- **EXERCISE PROMPT**: Copy every line from the records that holds the word "strings".

- **DATASET RECORDS**:
────────────────────
Lemma devicesAfter_snoc (events : list BluetoothDevice) (device : BluetoothDevice) :
  devicesAfter (events ++ [device]) = onDeviceDiscovered device (devicesAfter events).
Proof. unfold devicesAfter. now rewrite fold_left_app. Qed.

Lemma find_snoc {A} (f : A -> bool) (l : list A) (a : A) :
  find f (l ++ [a])
  = match find f l with
    | Some x => Some x
    | None => if f a then Some a else None
    end.
Proof.
  induction l as [|x l IH]; cbn; [reflexivity|].
  destruct (f x); [reflexivity|exact IH].
Qed.

Lemma devicesAfter_spec (events : list BluetoothDevice) :
  NoDup (map id (devicesAfter events))
  /\ incl (map id events) (map id (devicesAfter events))
  /\ Forall (fun d => find (fun e => String.eqb (id e) (id d)) events = Some d)
       (devicesAfter events).
Proof.
  induction events as [|device events IH] using rev_ind.
  - cbn. repeat split; [constructor|apply incl_refl|constructor].
  - destruct IH as [Hnodup [Hincl Hfirst]].
    rewrite devicesAfter_snoc. unfold onDeviceDiscovered.
    destruct (existsb (fun d => String.eqb (id d) (id device)) (devicesAfter events))
      eqn:Hseen.
    + apply existsb_same_id in Hseen.
      split; [exact Hnodup|]. split.
      * rewrite map_app. apply incl_app; [exact Hincl|].
        intros x [<-|[]]. exact Hseen.
      * eapply Forall_impl; [|exact Hfirst].
        intros d Hd. rewrite find_snoc, Hd. reflexivity.
    + assert (Hnew : ~ In (id device) (map id (devicesAfter events))).
      { intros Hin. apply existsb_same_id in Hin. congruence. }
      split; [|split].
      * rewrite map_app. cbn [map].
        apply NoDup_app; [exact Hnodup|constructor; [intros []|constructor]|].
        intros x Hx [<-|[]]. exact (Hnew Hx).
      * rewrite !map_app. apply incl_app.
        -- apply incl_appl. exact Hincl.
        -- apply incl_appr. apply incl_refl.
      * apply Forall_app. split.
        -- eapply Forall_impl; [|exact Hfirst].
           intros d Hd. rewrite find_snoc, Hd. reflexivity.
        -- constructor; [|constructor].
           rewrite find_snoc.
           destruct (find (fun e => String.eqb (id e) (id device)) events) as [d|] eqn:Hfind.
           ++ exfalso. apply find_some in Hfind. destruct Hfind as [Hin Heq].
              apply String.eqb_eq in Heq. apply Hnew. apply Hincl.
              rewrite <- Heq. now apply in_map.
           ++ now rewrite String.eqb_refl.
Qed.

Lemma orUnknown_not_empty (x : option string) : orUnknown x <> "".
Proof. destruct x as [[|c s]|]; cbn; discriminate. Qed.

(** X19.  The list of the device-selection modal after a scan names every
    discovered device once: no two entries share an id, every id seen is
    listed, and the entry of an id is its first discovery event, so a later
    event for the same device (a newer signal strength or name) changes
    nothing.  Fed by the manager's discovery listener, no entry has an empty
    name: a device without a name is listed as 'Unknown Device'. *)
Theorem modal_lists_each_device_once_as_first_seen
    (events : list BluetoothDevice) (platformDevices : list PlatformDevice) :
  NoDup (map id (devicesAfter events))
  /\ incl (map id events) (map id (devicesAfter events))
  /\ Forall (fun d => find (fun e => String.eqb (id e) (id d)) events = Some d)
       (devicesAfter events)
  /\ Forall (fun d => name d <> "") (devicesAfter (map discovered platformDevices)).
Proof.
  destruct (devicesAfter_spec events) as [Hnodup [Hincl Hfirst]].
  repeat split; try assumption.
  destruct (devicesAfter_spec (map discovered platformDevices)) as [_ [_ Hfrom]].
  eapply Forall_impl; [|exact Hfrom].
  intros d Hd. apply find_some in Hd. destruct Hd as [Hin _].
  apply in_map_iff in Hin. destruct Hin as [pd [<- _]].
  apply orUnknown_not_empty.
Qed.

End Discovery.

(** ** The WiFi manager                                                *)

Section WiFiManager.
Import Js WiFi.

(** The percentage [calculateSignalStrength] gives for a strength in dBm:
    0 up to -100 dBm, 100 from -50 dBm on, two points per dBm in between. *)
Lemma calculateSignalStrength_Num (dBm : Q) :
  (calculateSignalStrength (Num dBm)
   == if Qle_bool dBm (-100) then 0
      else if Qle_bool (-50) dBm then 100
      else (dBm + 100) * 2)%Q.
Proof.
  unfold calculateSignalStrength, toNumber.
  destruct (Qle_bool dBm (-100)) eqn:Hlow.
  - apply Qle_bool_iff in Hlow.
    rewrite Q.max_l; [reflexivity|].
    eapply Qle_trans; [apply Q.le_min_r|].
    unfold Qle in *. cbn in *. lia.
  - assert (Hlow' : (-100 < dBm)%Q).
    { apply Qnot_le_lt. intros H. apply Qle_bool_iff in H. congruence. }
    destruct (Qle_bool (-50) dBm) eqn:Hhigh.
    + apply Qle_bool_iff in Hhigh.
      rewrite Q.min_l; [now apply Q.max_r|].
      unfold Qle in *. cbn in *. lia.
    + assert (Hhigh' : (dBm < -50)%Q).
      { apply Qnot_le_lt. intros H. apply Qle_bool_iff in H. congruence. }
      rewrite Q.min_r; [apply Q.max_r|];
        unfold Qle, Qlt in *; cbn in *; lia.
Qed.

Lemma calculateSignalStrength_range (strength : Strength) :
  (0 <= calculateSignalStrength strength <= 100)%Q.
Proof.
  assert (Hbounded : forall x : Q, (0 <= Qmax 0 (Qmin 100 x) <= 100)%Q).
  { intros x. split; [apply Q.le_max_l|].
    apply Q.max_lub; [discriminate|apply Q.le_min_l]. }
  destruct strength; cbn [calculateSignalStrength]; try apply Hbounded.
  split; [apply Qle_refl|discriminate].
Qed.



Ltac run_wifi :=
  cbv beta iota zeta
      delta [step exec handleNetworkStateChange switchConnectionType
             handleHealthDataFromDevice transmitDataViaWiFi handleTransmissionFailure
             updateConnectionType set_connectionStatus set_connectionType emit
             console_log bind ret get modify try_catch settle throw
             fst snd connectionStatus connectionType emitted console storedOffline].

Lemma step_consistent (op : Op) (w : WiFiManager) :
  consistent w -> consistent (step op w).
Proof.
  destruct w as [[c s q i sm g l] t em co so].
  unfold consistent. cbn [connectionStatus connected signalStrength lastSync].
  intros [Hroute [Hrange Hsync]].
  destruct op as [now bt state|type bt|now store json data].
  - run_wifi. cbn [connected].
    destruct (strictNotEqual (isNowConnected state) c).
    + destruct (ManagerApi.isConnected bt), (truthy (isNowConnected state)) eqn:Hnow;
        cbn [andb routesOverWiFi connectionType connectionStatus connected
             signalStrength lastSync];
        rewrite ?Hnow;
        (split; [reflexivity|split; [apply calculateSignalStrength_range|]]);
        split; congruence.
    + cbn [routesOverWiFi connectionType connectionStatus connected signalStrength
           lastSync]. auto.
  - run_wifi. destruct (String.eqb type "auto").
    + cbn [connected].
      destruct (ManagerApi.isConnected bt), (truthy c) eqn:Hc;
        cbn [andb routesOverWiFi connectionType connectionStatus connected
             signalStrength lastSync];
        rewrite ?Hc; (split; [reflexivity|split; [exact Hrange|exact Hsync]]).
    + cbn [routesOverWiFi connectionType connectionStatus connected signalStrength
           lastSync]. auto.
  - run_wifi. destruct t;
      cbn [routesOverWiFi connectionType connectionStatus connected signalStrength
           lastSync]; auto.
Qed.
(** * Ground-truth conversion: normalizer, sectioned parser, flat encoder,
      round-trip validator and publish gate

    Shallow embedding of [convert-ground-truth.py].

    Python strings are sequences of Unicode code points: a [str] is a
    [list N].  The dictionaries the parser builds are mutable objects that
    the [documents] list and the [current_doc] variable both refer to, so
    the parser state carries a heap of records and references into it. *)

From Stdlib Require Import NArith Ascii String.
From stdpp Require Import base numbers list option.

Local Open Scope N_scope.

(** ** Python strings *)

Definition str := list N.

(** ASCII literal of the source as a code-point sequence. *)
Definition lit (t : string) : str :=
  map N_of_ascii (list_ascii_of_string t).

Definition dquote : N := 34.   (* chr(34) *)
Definition squote : N := 39.
Definition newline : N := 10.
Definition space : N := 32.
Definition comma : N := 44.
Definition backslash : N := 92.

Definition str_eqb (a b : str) : bool := bool_decide (a = b).

(** [not t], for a string or a list *)
Definition is_empty {A} (t : list A) : bool :=
  match t with [] => true | _ => false end.

(** [str.isspace] on one code point, which is also the class [\s] of [re]
    on [str] patterns. *)
Definition py_isspace (c : N) : bool :=
  ((9 <=? c) && (c <=? 13)) || ((28 <=? c) && (c <=? 32))
  || (c =? 133) || (c =? 160) || (c =? 5760)
  || ((8192 <=? c) && (c <=? 8202))
  || (c =? 8232) || (c =? 8233) || (c =? 8239) || (c =? 8287) || (c =? 12288).

(** First code points of the runs of decimal digits (category Nd) of
    Unicode 14, ten digits each. *)
Definition decimal_bases : list N :=
  [48; 1632; 1776; 1984; 2406; 2534; 2662; 2790; 2918; 3046; 3174; 3302;
   3430; 3558; 3664; 3792; 3872; 4160; 4240; 6112; 6160; 6470; 6608; 6784;
   6800; 6992; 7088; 7232; 7248; 42528; 43216; 43264; 43472; 43504; 43600;
   44016; 65296; 66720; 68912; 69734; 69872; 69942; 70096; 70384; 70736;
   70864; 71248; 71360; 71472; 71904; 72016; 72784; 73040; 73120; 92768;
   92864; 93008; 120782; 120792; 120802; 120812; 120822; 123200; 123632;
   125264; 130032].

(** The class [\d] of [re] on [str] patterns. *)
Definition py_isdecimal (c : N) : bool :=
  existsb (fun b => (b <=? c) && (c <? b + 10)) decimal_bases.

(** [t.replace(a, b)] for one-character [a] and [b]. *)
Definition replace_char (a b : N) (t : str) : str :=
  map (fun c => if c =? a then b else c) t.

Fixpoint lstrip_by (p : N -> bool) (t : str) : str :=
  match t with
  | c :: t' => if p c then lstrip_by p t' else t
  | [] => []
  end.

Definition rstrip_by (p : N -> bool) (t : str) : str :=
  rev (lstrip_by p (rev t)).
(** The body of [for (i = n-1; i >= 0; i--)]. *)
Fixpoint for_down {S : Type} (n : nat) (f : Z → S → option S) (s : S) : option S :=
  match n with
  | O => Some s
  | Datatypes.S n' => s' ← f (Z.of_nat n') s; for_down n' f s'
  end.

(** ** Record update

    [x <| f := v |>] is the structure [x] with its member [f] assigned [v].  A structure
    lists its members once, in an instance of [Settable]; the update of one of them is
    derived from it. *)

Class Settable (R : Type) := eta : R → R.
Class Setter {R T : Type} (proj : R → T) := upd_member : (T → T) → R → R.
Arguments upd_member {R T} proj {_} _ _ /.

Ltac get_setter :=
  match goal with
  | |- @Setter ?R _ ?proj =>
      let i := constr:(_ : Settable R) in
      let e := eval red in i in
      let e := eval hnf in e in
      match eval pattern proj in e with
      | ?g _ => let s := eval cbv beta in (λ f, g (λ r, f (proj r))) in exact s
      end
  end.
#[export] Hint Extern 1 (Setter _) => get_setter : typeclass_instances.

Notation "x <| proj := v |>" := (upd_member proj (λ _, v) x) (at level 1, left associativity).

(** ** Lemmas *)

Lemma upd_Some {A} (h : gmap ptr A) p n f :
  h !! p = Some n → upd h p f = Some (<[p := f n]> h).
Proof. unfold upd. by intros ->. Qed.

Lemma arr_get_lookup {A} (l : list A) (i : nat) : arr_get l (Z.of_nat i) = l !! i.
Proof.
  unfold arr_get. destruct (Z.ltb_spec (Z.of_nat i) 0); [lia|]. by rewrite Nat2Z.id.
Qed.

Lemma arr_get_Some {A} (l : list A) (i : Z) x :
  arr_get l i = Some x ↔ 0 ≤ i ∧ l !! Z.to_nat i = Some x.
Proof.
  unfold arr_get. destruct (Z.ltb_spec i 0); split; try done; [|by intros []].
  intros []. lia.
Qed.

Lemma arr_get_is_Some {A} (l : list A) (i : Z) :
  0 ≤ i < Z.of_nat (length l) → ∃ x, arr_get l i = Some x.
Proof.
  intros. destruct (lookup_lt_is_Some_2 l (Z.to_nat i)) as [x Hx]; [lia|].
  exists x. apply arr_get_Some. split; [lia|done].
Qed.

Lemma arr_set_Some {A} (l : list A) (i : Z) x :
  0 ≤ i < Z.of_nat (length l) → arr_set l i x = Some (<[Z.to_nat i := x]> l).
Proof.
  intros. unfold arr_set. destruct (Z.ltb_spec i 0); [lia|].
  by destruct (Z.leb_spec (Z.of_nat (length l)) i); [lia|].
Qed.

(** The range of a masked word, and of two words put together. *)
Lemma land_range a k : 0 ≤ k → 0 ≤ a .& k ≤ k.
Proof.
  intros Hk. apply Z.ldiff_le; [done|]. apply Z.bits_inj'. intros n Hn.
  rewrite Z.ldiff_spec, Z.land_spec, Z.bits_0. by destruct (Z.testbit a n), (Z.testbit k n).
Qed.

Lemma lor_range a b n : 0 ≤ n → 0 ≤ a < 2 ^ n → 0 ≤ b < 2 ^ n → 0 ≤ a .| b < 2 ^ n.
Proof.
  intros Hn Ha Hb. assert (0 ≤ a .| b) by (apply Z.lor_nonneg; lia). apply Z.bounded_iff_bits_nonneg'; [done..|].
  intros l Hl. rewrite Z.lor_spec. apply orb_false_iff.
  split; [apply (proj1 (Z.bounded_iff_bits_nonneg' n a Hn ltac:(lia))) | apply (proj1 (Z.bounded_iff_bits_nonneg' n b Hn ltac:(lia)))]; done.
Qed.

Lemma insert_middle {A} (l1 : list A) x y l2 :
  <[length l1 := y]> (l1 ++ x :: l2) = l1 ++ y :: l2.
Proof. rewrite insert_app_r_alt by lia. by rewrite Nat.sub_diag. Qed.

Lemma alter_middle {A} (f : A → A) l1 x l2 :
  alter f (length l1) (l1 ++ x :: l2) = l1 ++ f x :: l2.
Proof. rewrite alter_app_r_alt by lia. by rewrite Nat.sub_diag. Qed.

Lemma alter_ge {A} (f : A → A) (l : list A) i : (length l ≤ i)%nat → alter f i l = l.
Proof.
  revert i. induction l as [|x l IH]; intros [|i] Hi; simpl in *; try done; [lia|].
  change (x :: alter f i l = x :: l). f_equal. apply IH. lia.
Qed.

(** A loop whose body never fails and keeps an invariant indexed by the counter. *)
Lemma for_up_ind {S : Type} (P : Z → S → Prop) n i (f : Z → S → option S) s :
  (∀ k s, i ≤ k < i + Z.of_nat n → P k s → ∃ s', f k s = Some s' ∧ P (k + 1) s') → P i s →
  ∃ s', for_up n i f s = Some s' ∧ P (i + Z.of_nat n) s'.
Proof.
  revert i s. induction n as [|n IH]; intros i s Hf HP; [exists s; by rewrite Z.add_0_r|].
  cbn [for_up]. destruct (Hf i s) as (s' & -> & HP'); [lia|done|].
  destruct (IH (i + 1) s') as (s'' & ? & ?); [intros k s'' Hk; apply Hf; lia|done|].
  exists s''. split; [done|]. by replace (i + Z.of_nat (Datatypes.S n)) with (i + 1 + Z.of_nat n) by lia.
Qed.

Lemma for_lt_ind {S : Type} (P : Z → S → Prop) n (f : Z → S → option S) s :
  0 ≤ n → (∀ k s, 0 ≤ k < n → P k s → ∃ s', f k s = Some s' ∧ P (k + 1) s') → P 0 s →
  ∃ s', for_lt n f s = Some s' ∧ P n s'.
Proof.
  intros Hn Hf HP. destruct (for_up_ind P (Z.to_nat n) 0 f s) as (s' & ? & H); [|done|].
  - intros k s' Hk. apply Hf. lia.
  - exists s'. split; [done|]. by rewrite Z2Nat.id, Z.add_0_l in H by done.
Qed.
(** One more block is linked in at the back. *)
Lemma set_init_step_rep h0 h s xs :
  heap_ok h0 → grown h0 h xs → fresh_lines xs → (xs ≠ [] → set_rep (blks h) s xs) →
  ∃ h' s', set_init_step (Z.of_nat (length xs)) (h, s) = Some (h', s') ∧
    grown h0 h' (xs ++ [new_line h]) ∧ set_rep (blks h') s' (xs ++ [new_line h]).
Proof.
  intros Hok0 Hg Hfl Hrep. pose proof (grown_ok _ _ _ Hg) as Hok.
  pose proof (grown_trans _ _ _ _ _ Hok0 Hg (grown_new_heap h Hok)) as Hg'.
  unfold set_init_step.
  change (malloc_blk junk_blk h) with ((malloc_blk junk_blk h).1, brk h). cbv beta iota.
  rewrite cacheblock_initialize_new. csimpl.
  destruct xs as [|x xs].
  { simpl. eexists _, _. split; [done|]. split; [done|]. split; [done|]. split; [done|].
    simpl. split; [|done]. exists (new_blk h). by rewrite lookup_insert_eq. }
  destruct (Z.eqb_spec (Z.of_nat (length (x :: xs))) 0) as [E|_]; [simpl in E; lia|].
  destruct (Hrep ltac:(done)) as (Hf & Hl & Hs). clear Hrep.
  rewrite (upd_Some _ _ _ _ (lookup_insert_eq _ _ _)). csimpl.
  rewrite (upd_Some _ _ _ _ (lookup_insert_eq _ _ _)). csimpl. rewrite !insert_insert_eq.
  destruct (last_ptr_Some x xs) as [l Hlp]. rewrite Hl, Hlp. csimpl.
  assert (Hbrk : brk h ∉ (x :: xs).*1).
  { intros Hin. apply (grown_live _ _ _ Hg) in Hin. apply (proj1 Hok) in Hin. lia. }
  set (n := set_next None (set_prev (Some l) (new_blk h))).
  destruct (push_back_seg (<[brk h := n]> (blks h)) (x :: xs) (brk h) n (new_line h).2)
    as (b & Hu & Hs' & Hdm & Hfr); try done.
  { apply (grown_nodup _ _ _ Hg). }
  { by apply dseg_insert_notin. }
  { by rewrite lookup_insert_eq. }
  rewrite Hlp in Hu. simpl in Hu. rewrite Hu. csimpl.
  eexists _, _. split; [done|]. split.
  - apply grown_with; [done|rewrite Hdm; simpl; by rewrite !dom_insert_L|].
    intros p Hp. rewrite app_comm_cons, fmap_app in Hp. apply not_elem_of_app in Hp as [Hp1 Hp2].
    rewrite Hfr by done. simpl in *. rewrite !lookup_insert_ne; set_solver.
  - split; [done|]. split; [|done]. simpl. by rewrite app_comm_cons, last_ptr_snoc.
Qed.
────────────────────
- **SOLUTION TO THE PROBLEM**:
    Python strings are sequences of Unicode code points: a [str] is a
(** ** Python strings *)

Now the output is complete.